*** Opening of EXTRACTED MATERIAL ***
(** * PolicyRadar: the policies router, embedded and verified

    A shallow embedding of [app/api/routers/policies.py] and of the part of
    [data/models/policy.py] it reads.  The relational store is a record of
    row lists that every handler takes and (for writes) returns; a handler
    answers with a [Response]: the payload, or the HTTP error it raises. *)

From Stdlib Require Import List String Ascii Bool ZArith QArith Lia.
From Stdlib Require Import Sorting.Sorted Sorting.Permutation.
Import ListNotations.
Local Open Scope string_scope.
Local Open Scope Z_scope.

Set Implicit Arguments.

(** ** Enumerations of [data/models/policy.py] *)

Inductive PolicyStatus : Type :=
  | DRAFT | PROPOSED | ENACTED | IMPLEMENTED | AMENDED | REPEALED | EXPIRED.

Inductive PolicyType : Type :=
  | LEGISLATION | REGULATION | EXECUTIVE_ORDER
  | GUIDANCE | STANDARD | AGREEMENT.

Definition PolicyStatus_eqb (a b : PolicyStatus) : bool :=
  match a, b with
  | DRAFT, DRAFT | PROPOSED, PROPOSED | ENACTED, ENACTED
  | IMPLEMENTED, IMPLEMENTED | AMENDED, AMENDED
  | REPEALED, REPEALED | EXPIRED, EXPIRED => true
  | _, _ => false
  end.

(** The member name, which is what [Enum(PolicyStatus)] persists and what a
    bound string parameter is looked up against. *)
Definition PolicyStatus_name (s : PolicyStatus) : string :=
  match s with
  | DRAFT => "DRAFT" | PROPOSED => "PROPOSED" | ENACTED => "ENACTED"
  | IMPLEMENTED => "IMPLEMENTED" | AMENDED => "AMENDED"
  | REPEALED => "REPEALED" | EXPIRED => "EXPIRED"
  end.

(** The member value, the lower-case string on the right of each member. *)
Definition PolicyStatus_value (s : PolicyStatus) : string :=
  match s with
  | DRAFT => "draft" | PROPOSED => "proposed" | ENACTED => "enacted"
  | IMPLEMENTED => "implemented" | AMENDED => "amended"
  | REPEALED => "repealed" | EXPIRED => "expired"
  end.

Definition all_statuses : list PolicyStatus :=
  [DRAFT; PROPOSED; ENACTED; IMPLEMENTED; AMENDED; REPEALED; EXPIRED].

Definition PolicyStatus_of_name (n : string) : option PolicyStatus :=
  find (fun s => String.eqb (PolicyStatus_name s) n) all_statuses.

(** ** Python values that meet in a comparison

    [PolicyStatus] derives from [enum.Enum] alone (no [str] mix-in), so [==]
    between a member and a string falls back to identity and is [False]. *)
Inductive PyValue : Type :=
  | PyEnum (s : PolicyStatus)
  | PyStr (s : string).

Definition py_eq (a b : PyValue) : bool :=
  match a, b with
  | PyEnum x, PyEnum y => PolicyStatus_eqb x y
  | PyStr x, PyStr y => String.eqb x y
  | _, _ => false
  end.

(** Truthiness of the optional query parameters tested with [if x:]. *)
Definition truthy_str (x : option string) : option string :=
  match x with
  | Some s => if String.eqb s "" then None else Some s
  | None => None
  end.

Definition truthy_int (x : option Z) : option Z :=
  match x with
  | Some n => if Z.eqb n 0 then None else Some n
  | None => None
  end.

(** ** Floating-point columns

    [estimated_impact] and [impact_confidence] are [Float] columns.  The
    development is generic in the carrier: the operations the router uses
    are the fields of [FloatOps], and the ordering laws that the database
    guarantees for ORDER BY are stated apart, in [FloatOrder]. *)
Class FloatOps (F : Type) : Type := {
  fof_Z : Z -> F;          (* an int used where a float is expected *)
  flit : Q -> F;           (* the float a decimal literal denotes *)
  fadd : F -> F -> F;      (* [+], as folded by [sum] *)
  fdiv : F -> F -> F;      (* true division [/] *)
  fleb : F -> F -> bool;   (* [<=] of the store *)
  feqb : F -> F -> bool    (* [==] of Python *)
}.

Definition fltb {F} `{FloatOps F} (x y : F) : bool := negb (fleb y x).

Class FloatOrder (F : Type) `{FloatOps F} : Prop := {
  fleb_total : forall x y : F, fleb x y = true \/ fleb y x = true;
  fleb_trans : forall x y z : F,
      fleb x y = true -> fleb y z = true -> fleb x z = true
}.

(** Naive datetimes, as microseconds since the epoch: the [DateTime]
    columns hold no time zone. *)
Definition datetime : Type := Z.

Definition timedelta_days (days : Z) : Z := days * 86400000000.

(** ** Strings in the store

    A [string] holds the UTF-8 bytes of a Python [str].  The store counts
    the length of a VARCHAR value in characters, that is in bytes that do
    not continue a character. *)
Definition is_continuation (c : ascii) : bool :=
  let n := nat_of_ascii c in Nat.leb 128 n && Nat.ltb n 192.
(** * Laser: packed evaluation scores, evaluation tables and transposition-table entries

    A shallow embedding of [src/src/eval.h] (both instantiations of the
    header) and [src/src/hash.h].  C integer types are modelled as [Z] with
    their wrap-around written out. *)

From Stdlib Require Import ZArith List Lia Bool Permutation.
Import ListNotations.
Open Scope Z_scope.

(** ** C integer conversions *)
Module CInt.

(** Conversion to an unsigned [w]-bit integer (always modular in C++). *)
Definition uw (w x : Z) : Z := x mod 2 ^ w.

(** Conversion to a signed [w]-bit integer: two's complement, as gcc
    implements the (implementation-defined, C++11) narrowing. *)
Definition sw (w x : Z) : Z :=
  let y := x mod 2 ^ w in
  if y <? 2 ^ (w - 1) then y else y - 2 ^ w.

Definition u32 := uw 32.
Definition i32 := sw 32.
Definition i16 := sw 16.
Definition u8 := uw 8.
Definition i8 := sw 8.

End CInt.
Import CInt.

(** ** The packed (SWAR) evaluation score of [eval.h] *)
Module Packed.

(** [typedef uint32_t Score;] *)
Definition Score := Z.

(** [#define E(mg, eg) ((Score) ((int32_t) (((uint32_t) eg) << 16) + ((int32_t) mg)))]
    The [int32_t] addition is modelled with wrap-around, which is what gcc
    produces when it overflows (possible only for [eg = -32768], [mg < 0]). *)
Definition E (mg eg : Z) : Score :=
  u32 (i32 (i32 (u32 (Z.shiftl (u32 eg) 16)) + i32 mg)).

(** [inline int decEvalMg(Score encodedValue)] *)
Definition decEvalMg (encodedValue : Score) : Z :=
  Z.land encodedValue 0xFFFF - 0x8000.

(** [inline int decEvalEg(Score encodedValue)] *)
Definition decEvalEg (encodedValue : Score) : Z :=
  Z.shiftr encodedValue 16 - 0x8000.

(** [constexpr Score EVAL_ZERO = 0x80008000;] *)
Definition EVAL_ZERO : Score := 0x80008000.

(** [Score += Score]: unsigned 32-bit addition. *)
Definition addScore (a b : Score) : Score := u32 (a + b).

(** The evaluator's accumulation: starting from [EVAL_ZERO], each feature term
    [E(mg, eg)] is added to the running [Score]. *)
Definition accumulate (terms : list (Z * Z)) : Score :=
  fold_left (fun acc '(mg, eg) => addScore acc (E mg eg)) terms EVAL_ZERO.

Definition sum_mg (terms : list (Z * Z)) : Z := fold_right (fun t s => fst t + s) 0 terms.
Definition sum_eg (terms : list (Z * Z)) : Z := fold_right (fun t s => snd t + s) 0 terms.

(** A value fits one biased half without cross-contamination. *)
Definition in_half (x : Z) : bool := (-32767 <=? x) && (x <=? 32767).

(** Every running half-sum (after each added term) stays within [±32767]. *)
Fixpoint running_ok (sm se : Z) (terms : list (Z * Z)) : bool :=
  match terms with
  | [] => true
  | (mg, eg) :: rest =>
      in_half (sm + mg) && in_half (se + eg) && running_ok (sm + mg) (se + eg) rest
  end.

End Packed.

(** ** Array lookups and the half-board piece-square tables *)
Module EvalCommon.
Import Packed.

(** C aggregate initialisation of a [T[n]] array from a brace list with at
    most [n] clauses: the missing trailing elements are zero-initialised. *)
Definition init_array (n : nat) (clauses : list Z) : list Z :=
  firstn n (clauses ++ repeat 0 n).

(** [a[i]] for an in-range index [i]. *)
Definition nthZ {A} (a : list A) (d : A) (i : Z) : A := nth (Z.to_nat i) a d.

(** Colours and phases ([common.h], [eval.h]). *)
Definition WHITE : Z := 0.
Definition BLACK : Z := 1.
Definition MG : nat := 0.
Definition EG : nat := 1.

Definition rankOf (sq : Z) : Z := Z.shiftr sq 3.
Definition fileOf (sq : Z) : Z := Z.land sq 7.

(** The horizontal (file) mirror of a square: file [f] becomes [7 - f]. *)
Definition mirrorSq (sq : Z) : Z := 8 * rankOf sq + (7 - fileOf sq).

(** Modelled from the spec: the expansion of the 32-entry half-board
    [pieceSquareTable] to the 64 squares is done in [eval.cpp], which is not
    among the sources.  Following the spec ("piece-square tables (symmetric
    across files)", 32 entries = 8 rows of 4), a square of rank [r] and file
    [f] reads row [r] (counted from the colour's far side) and column
    [min(f, 7 - f)]. *)
Definition halfBoardIndex (color sq : Z) : Z :=
  let r := rankOf sq in
  let f := fileOf sq in
  let row := if color =? WHITE then 7 - r else r in
  4 * row + (if f <? 4 then f else 7 - f).

Definition psqt (pst : list (list (list Z))) (phase piece : nat) (color sq : Z) : Z :=
  nthZ (nth piece (nth phase pst []) []) 0 (halfBoardIndex color sq).

(** The table-driven terms of a position: every piece [(color, piece, sq)]
    contributes its piece-square value and every passed pawn [(color, sq)] its
    [PASSER_FILE_BONUS[file]]; white terms are added to the accumulator and
    black terms subtracted, in [Score] (unsigned 32-bit) arithmetic. *)
Definition subScore (a b : Score) : Score := u32 (a - b).

Definition addSided (color : Z) (acc t : Score) : Score :=
  if color =? WHITE then addScore acc t else subScore acc t.

Definition pieceTerm (pst : list (list (list Z))) (acc : Score) (x : Z * nat * Z) : Score :=
  let '(color, piece, sq) := x in
  addSided color acc (E (psqt pst MG piece color sq) (psqt pst EG piece color sq)).

Definition passerTerm (pfb : list Score) (acc : Score) (x : Z * Z) : Score :=
  let '(color, sq) := x in
  addSided color acc (nthZ pfb 0 (fileOf sq)).

Definition tableScore (pst : list (list (list Z))) (pfb : list Score)
    (pieces : list (Z * nat * Z)) (passers : list (Z * Z)) : Score :=
  fold_left (passerTerm pfb) passers (fold_left (pieceTerm pst) pieces EVAL_ZERO).

Definition mirrorPieces (pieces : list (Z * nat * Z)) : list (Z * nat * Z) :=
  map (fun '(c, p, sq) => (c, p, mirrorSq sq)) pieces.

Definition mirrorPassers (passers : list (Z * Z)) : list (Z * Z) :=
  map (fun '(c, sq) => (c, mirrorSq sq)) passers.

(** Modelled from the spec ("Drawish endgames reduce the absolute score by a
    scale factor <= MAX_SCALE"): the factor is applied in [eval.cpp] as
    [score * factor / MAX_SCALE_FACTOR] with C's truncating division. *)
Definition scaleScore (maxScale score factor : Z) : Z := Z.quot (score * factor) maxScale.

End EvalCommon.

(** ** Instantiation 1 of [eval.h] *)
Module Inst1.
Import Packed EvalCommon.

(** [constexpr int PIECE_VALUES[2][5]] *)
Definition PIECE_VALUES : list (list Z) := [[100; 405; 445; 683; 1343]; [135; 401; 454; 741; 1444]].
(** Truth value of an optional number, string or boolean. *)
Definition truthyNumber (v : option Z) : bool :=
  match v with Some n => negb (n =? 0) | None => false end.
Definition truthyString (v : option string) : bool :=
  match v with Some s => negb (String.eqb s EmptyString) | None => false end.
Definition truthyBool (v : option bool) : bool := default false v.

(** [a > b] and [a <= b] when [a] may be [undefined]: a comparison with
    [undefined] is false. *)
Definition gtUndefined (a : option Z) (b : Z) : bool :=
  match a with Some a => b <? a | None => false end.
Definition leUndefined (a : option Z) (b : Z) : bool :=
  match a with Some a => a <=? b | None => false end.

(** [Object.values(playerStats.completedSimulations)]. *)
Definition completions (playerStats : Player.t) : list Player.Completion :=
  snd <$> map_to_list (Player.completedSimulations playerStats).

(** The blocks of [checkBadgeRequirements]: each tells whether the block
    falls through (true) or returns false. *)
Definition passesSimulation (req : Requirements) (playerStats : Player.t) : bool :=
  if truthyString (completeSimulation req) then
    match Player.completedSimulations playerStats !! default EmptyString (completeSimulation req) with
    | None => false
    | Some simulation =>
        if negb (Player.completed simulation) then false
        else if truthyNumber (minScore req) && (Player.score simulation <? default 0 (minScore req)) then false
        else if truthyNumber (maxTime req)
                && gtUndefined (Player.timeElapsed simulation) (default 0 (maxTime req)) then false
        else true
    end
  else true.

Definition passesAllSimulations (req : Requirements) (playerStats : Player.t) : bool :=
  if truthyBool (completeAllSimulations req) then
    forallb (fun sim =>
               match Player.completedSimulations playerStats !! sim with
               | Some c => Player.completed c
               | None => false
               end) ["earthquake"; "landslide"; "flood"]
  else true.

Definition passesTotalScore (req : Requirements) (playerStats : Player.t) : bool :=
  negb (truthyNumber (totalScore req)
        && (Player.totalScore playerStats <? default 0 (totalScore req))).

Definition passesSpeed (req : Requirements) (playerStats : Player.t) : bool :=
  if truthyNumber (completeAnyIn req) then
    existsb (fun sim => leUndefined (Player.timeElapsed sim) (default 0 (completeAnyIn req)))
            (completions playerStats)
  else true.

Definition passesAccuracy (req : Requirements) (playerStats : Player.t) : bool :=
  if truthyBool (perfectAccuracy req) then
    existsb (fun sim => 100 <=? Player.accuracy sim) (completions playerStats)
  else true.

(** The body of [checkBadgeRequirements] once the badge is found. *)
Definition checkRequirements (req : Requirements) (playerStats : Player.t) : bool :=
  if negb (passesSimulation req playerStats) then false
  else if negb (passesAllSimulations req playerStats) then false
  else if negb (passesTotalScore req playerStats) then false
  else if negb (passesSpeed req playerStats) then false
  else if negb (passesAccuracy req playerStats) then false
  else true.

Definition checkBadgeRequirements (badgeId : string) (playerStats : Player.t) : bool :=
  match badge badgeId with
  | None => false
  | Some b => checkRequirements (requirements b) playerStats
  end.

(** [getEarnedBadges], as the list of the ids. *)
Definition getEarnedBadges (playerStats : Player.t) : list string :=
  List.filter (fun badgeId => checkBadgeRequirements badgeId playerStats) (fst <$> badges).

(** [obj[key]] for a key that may be [undefined]: the property name is the
    string form of the key. *)
Definition propertyKey (key : option string) : string := default "undefined" key.
(** * GAGHL_AVR_I2C: the TWI (I2C) master driver for AVR, embedded in Rocq

    The driver of [GAGHL_AVR_I2C.c] talks to the TWI unit of an ATmega
    through five memory-mapped 8-bit registers.  The embedding keeps that
    shape: every access to a register is an event handed to an abstract
    device (class [Twi]), the driver functions are programs of a small
    monad that threads the device state, collects the register events and
    can fail in two ways (a busy-wait that is never released, or C
    undefined behaviour).

    Integers are [Z] with the wrap-around of the C types written out for
    the AVR target the file is compiled for ([<avr/io.h>], avr-gcc):
    [uint8_t] is 8 bits, [int] and [unsigned int] (= [uint16_t]) are 16
    bits, [unsigned long] is 32 bits. *)

From Stdlib Require Import ZArith Lia Bool.
From stdpp Require Import base list.

Local Open Scope Z_scope.

(** ** Machine integers *)

Definition u8 (x : Z) : Z := x mod 2 ^ 8.
Definition u16 (x : Z) : Z := x mod 2 ^ 16.
Definition u32 (x : Z) : Z := x mod 2 ^ 32.

(** ** The register file of the TWI unit *)

Inductive reg : Set := TWBR | TWSR | TWAR | TWDR | TWCR.

#[global] Instance reg_eq_dec : EqDecision reg.
Proof. solve_decision. Defined.

(** Bit numbers of the control register TWCR, as [<avr/io.h>] gives them
    for the ATmega TWI unit (the header is part of avr-libc, not of the
    driver). *)
Definition TWINT : Z := 7.
Definition TWEA : Z := 6.
Definition TWSTA : Z := 5.
Definition TWSTO : Z := 4.
Definition TWEN : Z := 2.

(** [#define F_CPU 8000000UL] *)
Definition F_CPU : Z := 8000000.

(** One access to a register: a store of a byte or a load that returned a
    byte.  The registers are [volatile], so every access of the source is
    one event, in program order. *)
Inductive io : Set :=
  | Wr (r : reg) (v : Z)
  | Rd (r : reg) (v : Z).

(** The hardware behind the registers.  Nothing is assumed about it: a
    store may change its state in any way, and so may a load (reading is
    how time passes while the driver polls). *)
Class Twi (dev : Type) := {
  reg_store : reg -> Z -> dev -> dev;
  reg_load : reg -> dev -> Z * dev
}.

(** ** The driver monad *)

Inductive outcome (dev A : Type) : Type :=
  | Ret (a : A) (t : list io) (s : dev)   (* returned [a], after the accesses [t] *)
  | Spin                                  (* a busy-wait used up its fuel *)
  | Undef.                                (* undefined behaviour in C *)

Arguments Ret {dev A} a t s.
Arguments Spin {dev A}.
Arguments Undef {dev A}.

Definition M (dev A : Type) : Type := dev -> outcome dev A.

Definition ret {dev A} (a : A) : M dev A := fun s => Ret a [] s.

Definition bind {dev A B} (m : M dev A) (f : A -> M dev B) : M dev B :=
  fun s =>
    match m s with
    | Ret a t s1 =>
        match f a s1 with
        | Ret b t' s2 => Ret b (t ++ t') s2
        | Spin => Spin
        | Undef => Undef
        end
    | Spin => Spin
    | Undef => Undef
    end.

Definition spin {dev A} : M dev A := fun _ => Spin.
Definition undef {dev A} : M dev A := fun _ => Undef.

Declare Scope drv_scope.
Delimit Scope drv_scope with drv.
Notation "x <- m ;; k" := (bind m (fun x => k))
  (at level 100, m at next level, right associativity) : drv_scope.
Notation "m ;; k" := (bind m (fun _ => k))
  (at level 100, right associativity) : drv_scope.
Local Open Scope drv_scope.

Section Driver.
Context {dev : Type} `{!Twi dev}.
(** * Azure cost aggregation: a shallow embedding of
      [cost_analysis/aggregate_azure_cost.py]

    The development follows the source file top to bottom: the Python
    values the script handles (strings, floats, JSON documents, paths), the
    two regular expressions, the file system it scans, the
    [AzureCostAggregator] methods as computations over the aggregator's
    state, and [main].  The theorems come after all the definitions. *)

From Stdlib Require Import ZArith NArith Ascii String Floats Lia.
From stdpp Require Import base option list sorting strings.
(** * Living Library: the catalog store of [living_lib2.py] and of
      [legacy/living_lib.py]

    The two scripts keep a spreadsheet in a pandas [DataFrame] and answer
    four queries over it.  This development embeds the methods of the class
    [LivingLibrary] of both scripts and proves their behaviour.

    Modelling conventions.
    - A Python [str] is a [string].  The string methods of the model
      ([lower], [strip], [int], the length, matching without regard to
      case) are those of Python on ASCII text; a statement that depends
      on them says that the text is ASCII ([PyStr.is_ascii]).
    - A cell of a text column is [option string]: a [str], or [None] for
      pandas' [NaN].  A column of numbers is not a value of the model.
    - A frame is either the frame without columns that a failed load
      leaves, or a table with the expected columns, given by the list of
      its rows in index order; the index is the default [RangeIndex], so
      labels are positions.  Asking the frame without columns for a column
      raises [KeyError].
    - A text column of a table with rows in which the reader found no
      string is of dtype float64, and its [.str] accessor raises
      [AttributeError]; so does that of the [Authors] column of a table
      without rows.
    - A number of the [Year] column is an integer of an [int64] column or
      a float of whole value that [str] prints without an exponent.
    - Objects live in a heap of frames; standard output is a list of the
      strings handed to [print].
    - The regular-expression library is modelled on a fragment of its
      pattern grammar; beyond the fragment it is a parameter.
    - Standard input is the list of the lines still to be read; the
      [while True] loops of [main] carry a bound on their rounds, which the
      proofs show is never reached once it exceeds the number of lines. *)

From Stdlib Require Import String Ascii List ZArith Bool Lia Arith.
From Stdlib Require Import DecimalString Sorted.
Import ListNotations.

Local Open Scope string_scope.
Local Open Scope Z_scope.

(** ** Python strings *)

Module PyStr.

(** [c.lower()] on an ASCII character. *)
Definition lower_char (c : ascii) : ascii :=
  let n := nat_of_ascii c in
  if (andb (Nat.leb 65 n) (Nat.leb n 90)) then ascii_of_nat (n + 32) else c.
(** The database after an operation that arrives at time [now]. *)
Definition run (db : DB) (now : datetime) (op : operation) : DB :=
  match op with
  | Start new_id user quiz_id =>
      snd (start_quiz_attempt db now new_id user quiz_id)
  | Submit new_id user attempt_id question_id request_data =>
      snd (submit_question_response strip_lower matching_equal ordering_ids
             text_valid seconds_valid db now new_id user attempt_id
             question_id request_data)
  | Complete user attempt_id =>
      snd (complete_quiz_attempt db now user attempt_id)
  | Grade user response_id request_data =>
      snd (grade_essay_response graded_data db now user response_id
                                request_data)
  | SaveQuestion question =>
      (* the row of the question stays when the total is refused *)
      match Question_save_row db question with
      | Ok (question, db1) =>
          match calculate_total_points db1 (Question.quiz question) with
          | Ok (_, db2) => db2
          | Raise _ => db1
          end
      | Raise _ => db
      end
  | DeleteQuestion question_id => Question_delete db question_id
  end.

End Run.

(** [db'] has the courses, enrollments, quizzes, questions and answers
    of [db]. *)
Definition same_catalogue (db db' : DB) : Prop :=
  courses db' = courses db ∧ enrollments db' = enrollments db ∧
  quizzes db' = quizzes db ∧ questions db' = questions db ∧
  answers db' = answers db.

(** [a'] is [a] but for the score columns and the [auto_now] stamp. *)
Definition same_but_score (a a' : QuizAttempt.t) : Prop :=
  a' = QuizAttempt.set_updated_at (QuizAttempt.updated_at a')
         (QuizAttempt.set_score (QuizAttempt.score_points a')
            (QuizAttempt.score_percentage a') (QuizAttempt.passed a') a).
*** Close of EXTRACTED MATERIAL ***
### REQUIREMENT
Write out only the lines from the very start of the entries above to the line that includes "Definition all_statuses : list", both ends included, each one unchanged.

### OUTPUT BELOW
(** * PolicyRadar: the policies router, embedded and verified

    A shallow embedding of [app/api/routers/policies.py] and of the part of
    [data/models/policy.py] it reads.  The relational store is a record of
    row lists that every handler takes and (for writes) returns; a handler
    answers with a [Response]: the payload, or the HTTP error it raises. *)

From Stdlib Require Import List String Ascii Bool ZArith QArith Lia.
From Stdlib Require Import Sorting.Sorted Sorting.Permutation.
Import ListNotations.
Local Open Scope string_scope.
Local Open Scope Z_scope.

Set Implicit Arguments.

(** ** Enumerations of [data/models/policy.py] *)

Inductive PolicyStatus : Type :=
  | DRAFT | PROPOSED | ENACTED | IMPLEMENTED | AMENDED | REPEALED | EXPIRED.

Inductive PolicyType : Type :=
  | LEGISLATION | REGULATION | EXECUTIVE_ORDER
  | GUIDANCE | STANDARD | AGREEMENT.

Definition PolicyStatus_eqb (a b : PolicyStatus) : bool :=
  match a, b with
  | DRAFT, DRAFT | PROPOSED, PROPOSED | ENACTED, ENACTED
  | IMPLEMENTED, IMPLEMENTED | AMENDED, AMENDED
  | REPEALED, REPEALED | EXPIRED, EXPIRED => true
  | _, _ => false
  end.

(** The member name, which is what [Enum(PolicyStatus)] persists and what a
    bound string parameter is looked up against. *)
Definition PolicyStatus_name (s : PolicyStatus) : string :=
  match s with
  | DRAFT => "DRAFT" | PROPOSED => "PROPOSED" | ENACTED => "ENACTED"
  | IMPLEMENTED => "IMPLEMENTED" | AMENDED => "AMENDED"
  | REPEALED => "REPEALED" | EXPIRED => "EXPIRED"
  end.

(** The member value, the lower-case string on the right of each member. *)
Definition PolicyStatus_value (s : PolicyStatus) : string :=
  match s with
  | DRAFT => "draft" | PROPOSED => "proposed" | ENACTED => "enacted"
  | IMPLEMENTED => "implemented" | AMENDED => "amended"
  | REPEALED => "repealed" | EXPIRED => "expired"
  end.

Definition all_statuses : list PolicyStatus :=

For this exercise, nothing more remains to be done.